Through her show — Let’s Cook — Susan Kamau has for years, graced TV screens with unique and creative ways of cooking local and traditional Kenyan cuisines. Susan has not only established herself as the official cooking expert in Kenya, but she now has a new feather in her cap — she will be representing Kenya in the Oscar version of International Cook Books Award slated for China later this month. So how did she land herself in this enviable place?
It all started seven years ago during the post-election violence. Susan says as she watched Kenyans turn on each other, she felt a need inside her to do something.
“I felt so hopeless and even though I knew that I needed to do something, I was not sure what. I came to realise that we can all do something, however small,” says Susan.
During that period, she came up with the idea of a Kenyan cooking book that would include all the tribes of Kenya.
“It is a book that covers Kenya’s national ethnic foods. I wanted the book to be an illustration of our ethnicity that makes us beautiful and stand out. To use my book to celebrate our different ethnic dishes instead let us celebrate our differences. I also included Indian and British foods because we live in a very cosmopolitan Kenya today, and I wanted to capture that in my book.”
Took a loan
Susan put in money and time to come up with a world-class book that would represent Kenya and its diversity. She worked with the best photographers and creative minds in the industry to come up with a world-class display.
“It has been journey and a half, and a very costly labour of love at that. I would save to start up on the book, and then stop until I got more money to continue, and then begin again, but I was determined to see it through. I did not want to leave anything to chance and at one point, I even took a loan. Looking back, it was all worth it,” says the mother of one.
The book also tells the story of Kenya and its cultures. “I worked with the National Museums of Kenya because they are the custodians of Kenyan culture. They helped me break down ethnic groups into linguistic communities and we touched on every group. While the National Museums of Kenya provided information and pictures, Michael Poliza took the landscape pictures, while David Bath worked on the cover and food photography.”
Her cookbook, Let’s Cook Kenya, is garnering a lot of global attention and has been shortlisted from a list of 187 to 94, in the Best Authors and Chefs/TV category for the Gourmand World Cookbooks Awards that will held in Beijing from May 19 to May 22, 2014.

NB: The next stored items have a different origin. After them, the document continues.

(** Turn by turn the answer goes out. *)
Lemma serve_pending m s n envs A Q F U :
  (length (pending s) < m)%nat -> sending s A Q F U -> filled s -> idle_conn (s_conn s) -> rcurr (s_conn s) = [] -> 1 <= n ->
  state (s_conn s) = conn_mwrite -> pending s <> [] -> fair envs n s -> ends (s_sent s ++ pending s) (s_input s) envs n s.
Proof.
  revert s envs F U. induction m as [|m IH]; intros s envs F U Hm HS Hfl HI Ec Hn Est Hp Hf; [lia|].
  destruct (Hf 0%nat n s eq_refl) as [He Hio].
  destruct (mwrite_turn s n (envs 0%nat) A Q F U HS HI Est Hfl Hp He Hio)
    as [[Ea E]|(k & s1 & F1 & U1 & Hk & HS1 & Hfl1 & Ep1 & (l & El) & Eo & Hall & E)].
  { apply (drive_ends_stop _ _ envs n s n s E). by apply (sent_some _ _ _ _ A F U Q 0%nat). }
  injection Eo as _ Ei Es. assert (idle_conn (s_conn s1)) as HI1 by (rewrite El; by destruct HI).
  assert (rcurr (s_conn s1) = []) as Ec1 by (by rewrite El). assert (state (s_conn s1) = conn_mwrite) as Est1 by (by rewrite El).
  destruct (decide (resps (s_conn s1) = [])) as [Er|Er].
  - assert (ztake k (pending s) = pending s) as Et.
    { assert (zdrop k (pending s) = []) as Ed by (rewrite <- Ep1; by apply pending_nil).
      unfold ztake, zdrop in *. by rewrite <- (take_drop (Z.to_nat k) (pending s)) at 2; rewrite Ed, app_nil_r. }
    rewrite Et in E. set (s2 := (s1 <| s_conn ::= _ |>) <| s_sent ::= _ |>) in E.
    apply (ends_turn _ _ envs n s n s2 E).
    assert (s_sent s2 = s_sent s ++ pending s) as <- by (unfold s2; upds; by rewrite Es).
    assert (s_input s2 = s_input s) as <- by exact Ei.
    apply (finish_turns s2 n _ A Q F1 U1); unfold s2; upds; [by apply (sending_conn s1)|by destruct HI1|done..|by apply (fair_step _ n s n _ Hf)].
  - set (s2 := s1 <| s_sent ::= _ |>) in E. assert (pending s2 = zdrop k (pending s)) as Ep2 by exact Ep1.
    assert (k < zlen (pending s)) as Hk2.
    { destruct (decide (k = zlen (pending s))) as [Ek|]; [|lia]. by specialize (Hall Ek). }
    apply (ends_turn _ _ envs n s n s2 E).
    assert (s_sent s2 ++ pending s2 = s_sent s ++ pending s) as <-.
    { unfold s2 at 1. upds. rewrite Es, Ep2, <- app_assoc. unfold ztake, zdrop. by rewrite take_drop. }
    assert (s_input s2 = s_input s) as <- by exact Ei.
    apply (IH s2 _ F1 U1); [rewrite Ep2; unfold zdrop; rewrite length_drop; unfold zlen in *; lia|by apply (sending_conn s1)|done..| |by apply (fair_step _ n s n _ Hf)].
    rewrite Ep2. intros E0. apply (f_equal length) in E0. unfold zdrop in E0. rewrite length_drop in E0. cbn in E0. unfold zlen in *. lia.
Qed.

Susan will competing against nominees from Canada, China, India, Indonesia, Ireland and Turkey for ‘Best in the World’ category. Her first cookbook, Jikoni Magic, which provided a two-week meal plan, was also a huge success.
Away from her book and show, she is quite the versatile entrepreneur. Susan runs monthly cooking clubs and an annual festival and manufactures a sauce.
She also finds time to give back. Her company Kenyan Kitchen through the Food Festival, has partnered with World Vision Kenya to provide water to disadvantaged communities.
Last year, she was appointed as the regional culinary ambassador for the Global Alliance of Clean Cook Stoves, a UN Foundation initiative.
As an ambassador, she works with local organisations to pass knowledge on healthy cooking methods. “As the regional culinary ambassador, my job is to educate people on better cooking methods that are not detrimental to their health. To inspire people to replace open fires with clean burning, fuel-efficient stoves that reduces harmful effects on health and degradation of the environment.”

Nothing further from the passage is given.